• [TASK PROMPT] Collect every line of the records below that contains the word "gmap".

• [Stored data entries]
== == ==

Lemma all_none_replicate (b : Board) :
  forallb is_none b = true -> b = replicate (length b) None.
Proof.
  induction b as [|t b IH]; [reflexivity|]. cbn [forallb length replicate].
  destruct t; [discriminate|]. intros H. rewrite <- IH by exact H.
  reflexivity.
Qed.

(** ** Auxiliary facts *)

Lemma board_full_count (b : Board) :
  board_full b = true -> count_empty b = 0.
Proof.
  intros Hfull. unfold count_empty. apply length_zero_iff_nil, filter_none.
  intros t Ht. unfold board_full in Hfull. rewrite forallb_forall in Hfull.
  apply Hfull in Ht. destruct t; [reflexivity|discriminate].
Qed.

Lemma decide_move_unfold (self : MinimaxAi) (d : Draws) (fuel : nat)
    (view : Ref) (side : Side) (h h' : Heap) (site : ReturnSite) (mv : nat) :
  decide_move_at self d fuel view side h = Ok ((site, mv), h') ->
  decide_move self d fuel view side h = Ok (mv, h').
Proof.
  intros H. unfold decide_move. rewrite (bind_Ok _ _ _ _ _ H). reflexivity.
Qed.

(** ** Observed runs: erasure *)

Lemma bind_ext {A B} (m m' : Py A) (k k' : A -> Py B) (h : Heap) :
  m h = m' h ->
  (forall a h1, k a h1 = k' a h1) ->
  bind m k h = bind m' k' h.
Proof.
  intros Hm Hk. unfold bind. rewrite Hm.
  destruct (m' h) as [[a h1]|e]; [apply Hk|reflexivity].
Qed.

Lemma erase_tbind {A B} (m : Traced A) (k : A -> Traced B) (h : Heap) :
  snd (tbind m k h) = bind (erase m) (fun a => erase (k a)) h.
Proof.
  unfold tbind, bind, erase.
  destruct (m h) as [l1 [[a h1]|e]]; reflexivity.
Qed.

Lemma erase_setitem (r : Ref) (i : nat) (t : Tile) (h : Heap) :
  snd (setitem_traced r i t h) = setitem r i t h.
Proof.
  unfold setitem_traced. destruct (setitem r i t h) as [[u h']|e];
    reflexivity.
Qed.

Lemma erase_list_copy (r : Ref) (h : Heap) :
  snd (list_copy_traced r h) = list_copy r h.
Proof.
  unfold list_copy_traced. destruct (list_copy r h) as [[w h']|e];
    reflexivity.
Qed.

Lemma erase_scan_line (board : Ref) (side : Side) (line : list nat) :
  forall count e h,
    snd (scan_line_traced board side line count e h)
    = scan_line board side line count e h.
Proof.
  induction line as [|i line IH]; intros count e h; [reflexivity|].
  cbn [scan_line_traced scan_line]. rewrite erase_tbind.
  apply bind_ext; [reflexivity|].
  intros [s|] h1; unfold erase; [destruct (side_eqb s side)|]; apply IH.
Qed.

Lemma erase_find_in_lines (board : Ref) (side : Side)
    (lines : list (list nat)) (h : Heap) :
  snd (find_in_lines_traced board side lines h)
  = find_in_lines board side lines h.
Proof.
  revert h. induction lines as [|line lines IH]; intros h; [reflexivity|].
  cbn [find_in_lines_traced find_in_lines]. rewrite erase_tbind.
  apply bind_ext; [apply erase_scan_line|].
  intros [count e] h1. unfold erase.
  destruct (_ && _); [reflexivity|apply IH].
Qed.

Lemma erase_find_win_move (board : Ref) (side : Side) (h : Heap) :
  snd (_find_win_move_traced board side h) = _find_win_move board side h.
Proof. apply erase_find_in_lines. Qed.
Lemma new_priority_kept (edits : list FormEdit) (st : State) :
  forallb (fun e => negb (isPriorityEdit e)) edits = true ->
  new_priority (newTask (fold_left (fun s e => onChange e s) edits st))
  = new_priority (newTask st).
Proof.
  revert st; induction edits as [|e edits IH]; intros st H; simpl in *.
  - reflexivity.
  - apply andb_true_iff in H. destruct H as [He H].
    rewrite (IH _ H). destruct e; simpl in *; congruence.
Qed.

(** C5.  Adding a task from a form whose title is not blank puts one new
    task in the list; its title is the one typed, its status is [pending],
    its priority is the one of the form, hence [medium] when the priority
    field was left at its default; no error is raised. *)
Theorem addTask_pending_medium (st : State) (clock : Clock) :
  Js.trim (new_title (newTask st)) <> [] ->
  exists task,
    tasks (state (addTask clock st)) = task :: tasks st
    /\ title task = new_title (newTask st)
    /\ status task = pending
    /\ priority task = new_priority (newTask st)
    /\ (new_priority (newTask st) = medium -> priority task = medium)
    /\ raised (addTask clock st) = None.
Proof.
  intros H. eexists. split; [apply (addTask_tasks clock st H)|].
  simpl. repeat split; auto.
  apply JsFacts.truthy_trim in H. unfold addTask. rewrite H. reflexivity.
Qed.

== == ==

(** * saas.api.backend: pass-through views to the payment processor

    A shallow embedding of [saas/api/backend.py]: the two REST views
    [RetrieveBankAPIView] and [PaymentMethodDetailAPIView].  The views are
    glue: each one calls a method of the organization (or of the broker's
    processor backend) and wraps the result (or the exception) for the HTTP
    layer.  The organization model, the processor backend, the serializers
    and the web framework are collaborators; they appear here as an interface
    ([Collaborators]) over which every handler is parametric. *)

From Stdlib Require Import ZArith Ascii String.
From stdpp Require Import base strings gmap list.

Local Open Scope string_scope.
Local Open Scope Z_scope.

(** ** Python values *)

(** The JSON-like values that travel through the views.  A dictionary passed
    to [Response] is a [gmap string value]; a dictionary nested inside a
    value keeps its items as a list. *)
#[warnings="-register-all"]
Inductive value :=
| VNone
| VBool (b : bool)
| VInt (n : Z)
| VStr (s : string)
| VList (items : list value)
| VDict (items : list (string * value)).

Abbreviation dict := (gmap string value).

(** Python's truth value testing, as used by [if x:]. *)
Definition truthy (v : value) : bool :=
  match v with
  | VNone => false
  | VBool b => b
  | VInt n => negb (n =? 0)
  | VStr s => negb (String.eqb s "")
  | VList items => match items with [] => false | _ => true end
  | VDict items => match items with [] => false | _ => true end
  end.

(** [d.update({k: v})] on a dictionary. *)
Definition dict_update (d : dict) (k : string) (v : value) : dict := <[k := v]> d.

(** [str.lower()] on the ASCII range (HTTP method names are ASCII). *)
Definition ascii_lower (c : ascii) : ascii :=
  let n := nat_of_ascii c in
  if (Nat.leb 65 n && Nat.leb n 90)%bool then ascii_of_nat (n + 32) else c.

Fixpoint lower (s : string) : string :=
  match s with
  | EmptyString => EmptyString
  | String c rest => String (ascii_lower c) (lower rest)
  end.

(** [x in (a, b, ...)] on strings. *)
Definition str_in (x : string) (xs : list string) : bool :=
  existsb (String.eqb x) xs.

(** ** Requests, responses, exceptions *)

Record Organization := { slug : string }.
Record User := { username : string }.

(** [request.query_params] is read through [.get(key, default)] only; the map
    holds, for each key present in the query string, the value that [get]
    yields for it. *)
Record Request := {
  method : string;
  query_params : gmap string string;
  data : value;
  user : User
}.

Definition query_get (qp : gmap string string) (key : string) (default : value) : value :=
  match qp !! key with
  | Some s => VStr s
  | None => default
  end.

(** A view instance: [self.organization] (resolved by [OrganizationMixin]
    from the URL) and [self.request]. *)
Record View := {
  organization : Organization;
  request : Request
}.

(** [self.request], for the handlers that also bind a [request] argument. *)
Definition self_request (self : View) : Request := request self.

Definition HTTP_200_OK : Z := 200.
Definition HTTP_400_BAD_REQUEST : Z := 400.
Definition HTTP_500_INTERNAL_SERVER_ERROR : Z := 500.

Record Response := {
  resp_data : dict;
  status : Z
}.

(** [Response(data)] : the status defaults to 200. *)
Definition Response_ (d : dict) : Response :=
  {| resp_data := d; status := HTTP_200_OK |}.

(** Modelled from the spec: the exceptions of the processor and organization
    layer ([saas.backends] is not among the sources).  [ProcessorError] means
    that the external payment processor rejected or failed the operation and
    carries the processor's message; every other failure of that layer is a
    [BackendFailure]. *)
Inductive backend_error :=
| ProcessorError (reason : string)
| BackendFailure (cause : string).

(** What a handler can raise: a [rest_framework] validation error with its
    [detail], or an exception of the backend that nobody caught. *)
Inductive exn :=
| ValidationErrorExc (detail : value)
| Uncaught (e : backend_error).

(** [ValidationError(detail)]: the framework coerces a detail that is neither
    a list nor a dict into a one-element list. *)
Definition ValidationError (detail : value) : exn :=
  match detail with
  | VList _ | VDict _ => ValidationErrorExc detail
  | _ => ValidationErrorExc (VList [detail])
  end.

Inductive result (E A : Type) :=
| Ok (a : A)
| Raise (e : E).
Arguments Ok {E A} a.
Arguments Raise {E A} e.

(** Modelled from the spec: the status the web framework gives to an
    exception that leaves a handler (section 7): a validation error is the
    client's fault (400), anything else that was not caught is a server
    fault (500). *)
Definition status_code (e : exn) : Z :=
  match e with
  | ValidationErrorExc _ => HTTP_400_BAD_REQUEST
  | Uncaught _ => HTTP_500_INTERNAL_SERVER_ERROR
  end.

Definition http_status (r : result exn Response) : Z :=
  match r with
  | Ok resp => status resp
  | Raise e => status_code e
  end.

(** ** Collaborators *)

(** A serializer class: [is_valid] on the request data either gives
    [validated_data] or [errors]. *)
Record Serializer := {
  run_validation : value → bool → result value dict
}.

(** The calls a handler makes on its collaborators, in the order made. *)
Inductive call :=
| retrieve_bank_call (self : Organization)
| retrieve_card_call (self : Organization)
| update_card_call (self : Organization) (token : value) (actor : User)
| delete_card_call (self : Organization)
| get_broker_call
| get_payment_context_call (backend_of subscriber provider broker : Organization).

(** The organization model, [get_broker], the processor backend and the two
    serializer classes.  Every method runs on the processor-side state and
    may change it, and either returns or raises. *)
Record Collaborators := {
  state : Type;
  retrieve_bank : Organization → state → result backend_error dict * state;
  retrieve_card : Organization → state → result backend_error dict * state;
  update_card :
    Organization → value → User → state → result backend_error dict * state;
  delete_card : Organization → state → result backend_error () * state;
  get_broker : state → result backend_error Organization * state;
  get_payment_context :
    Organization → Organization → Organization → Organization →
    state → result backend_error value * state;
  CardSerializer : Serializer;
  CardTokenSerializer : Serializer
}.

== == ==

• [SOLVED PROBLEM]
From stdpp Require Import base strings gmap list.
    to [Response] is a [gmap string value]; a dictionary nested inside a
Abbreviation dict := (gmap string value).
  query_params : gmap string string;
Definition query_get (qp : gmap string string) (key : string) (default : value) : value :=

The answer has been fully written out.